Segment Start: Dataset records

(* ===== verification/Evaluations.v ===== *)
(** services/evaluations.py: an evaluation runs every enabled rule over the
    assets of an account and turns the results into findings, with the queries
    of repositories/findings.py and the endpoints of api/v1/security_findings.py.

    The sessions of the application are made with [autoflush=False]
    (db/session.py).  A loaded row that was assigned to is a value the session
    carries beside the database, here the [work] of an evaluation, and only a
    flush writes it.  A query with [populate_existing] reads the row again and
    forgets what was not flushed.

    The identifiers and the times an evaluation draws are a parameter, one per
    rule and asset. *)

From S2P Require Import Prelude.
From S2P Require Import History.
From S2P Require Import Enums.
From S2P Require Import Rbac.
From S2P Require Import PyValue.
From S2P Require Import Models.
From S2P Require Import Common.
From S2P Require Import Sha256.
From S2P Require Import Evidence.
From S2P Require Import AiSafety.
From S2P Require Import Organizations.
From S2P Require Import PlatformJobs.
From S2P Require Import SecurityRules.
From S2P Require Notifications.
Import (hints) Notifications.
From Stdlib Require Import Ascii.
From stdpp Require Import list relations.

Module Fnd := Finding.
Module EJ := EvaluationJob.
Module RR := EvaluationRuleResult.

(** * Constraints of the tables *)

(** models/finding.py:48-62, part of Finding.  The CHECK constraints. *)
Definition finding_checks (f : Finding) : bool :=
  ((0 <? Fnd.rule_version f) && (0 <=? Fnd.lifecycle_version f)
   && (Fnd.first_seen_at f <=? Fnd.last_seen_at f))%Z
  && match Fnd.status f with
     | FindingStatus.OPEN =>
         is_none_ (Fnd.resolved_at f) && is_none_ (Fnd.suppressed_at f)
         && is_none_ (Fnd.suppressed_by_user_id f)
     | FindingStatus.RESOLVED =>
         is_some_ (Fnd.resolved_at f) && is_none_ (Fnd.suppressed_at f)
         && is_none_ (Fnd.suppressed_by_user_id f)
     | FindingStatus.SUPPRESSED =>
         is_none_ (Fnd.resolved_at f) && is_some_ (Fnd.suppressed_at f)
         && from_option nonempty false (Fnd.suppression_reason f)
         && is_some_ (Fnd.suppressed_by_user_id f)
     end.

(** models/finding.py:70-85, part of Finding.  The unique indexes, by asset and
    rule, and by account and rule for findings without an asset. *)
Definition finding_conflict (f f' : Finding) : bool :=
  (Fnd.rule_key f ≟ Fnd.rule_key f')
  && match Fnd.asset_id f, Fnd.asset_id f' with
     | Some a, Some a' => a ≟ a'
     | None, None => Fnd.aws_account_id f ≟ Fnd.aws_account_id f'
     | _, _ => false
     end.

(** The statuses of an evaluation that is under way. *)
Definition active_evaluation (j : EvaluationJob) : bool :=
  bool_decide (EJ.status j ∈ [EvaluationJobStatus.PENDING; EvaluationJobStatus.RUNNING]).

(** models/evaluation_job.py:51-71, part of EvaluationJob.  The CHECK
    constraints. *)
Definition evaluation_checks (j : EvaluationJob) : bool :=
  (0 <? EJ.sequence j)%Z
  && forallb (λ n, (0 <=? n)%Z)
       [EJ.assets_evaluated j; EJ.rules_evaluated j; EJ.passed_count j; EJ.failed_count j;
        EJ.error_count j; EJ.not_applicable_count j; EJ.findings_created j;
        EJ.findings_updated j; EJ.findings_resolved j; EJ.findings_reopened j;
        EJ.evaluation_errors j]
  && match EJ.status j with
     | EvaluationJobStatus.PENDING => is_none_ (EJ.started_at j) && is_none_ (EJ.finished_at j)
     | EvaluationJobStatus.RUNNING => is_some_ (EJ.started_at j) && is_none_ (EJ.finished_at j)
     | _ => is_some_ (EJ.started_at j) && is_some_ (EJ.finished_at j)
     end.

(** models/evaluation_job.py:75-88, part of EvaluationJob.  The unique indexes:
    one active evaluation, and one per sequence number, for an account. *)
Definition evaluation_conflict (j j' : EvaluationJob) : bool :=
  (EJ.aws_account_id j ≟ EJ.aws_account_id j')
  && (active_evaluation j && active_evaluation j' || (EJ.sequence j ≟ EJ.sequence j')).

Segment End: Dataset records

### Assignment
Using the listing above, show each line holding the string "indexes".

### Task solution
(** models/finding.py:70-85, part of Finding.  The unique indexes, by asset and
(** models/evaluation_job.py:75-88, part of EvaluationJob.  The unique indexes:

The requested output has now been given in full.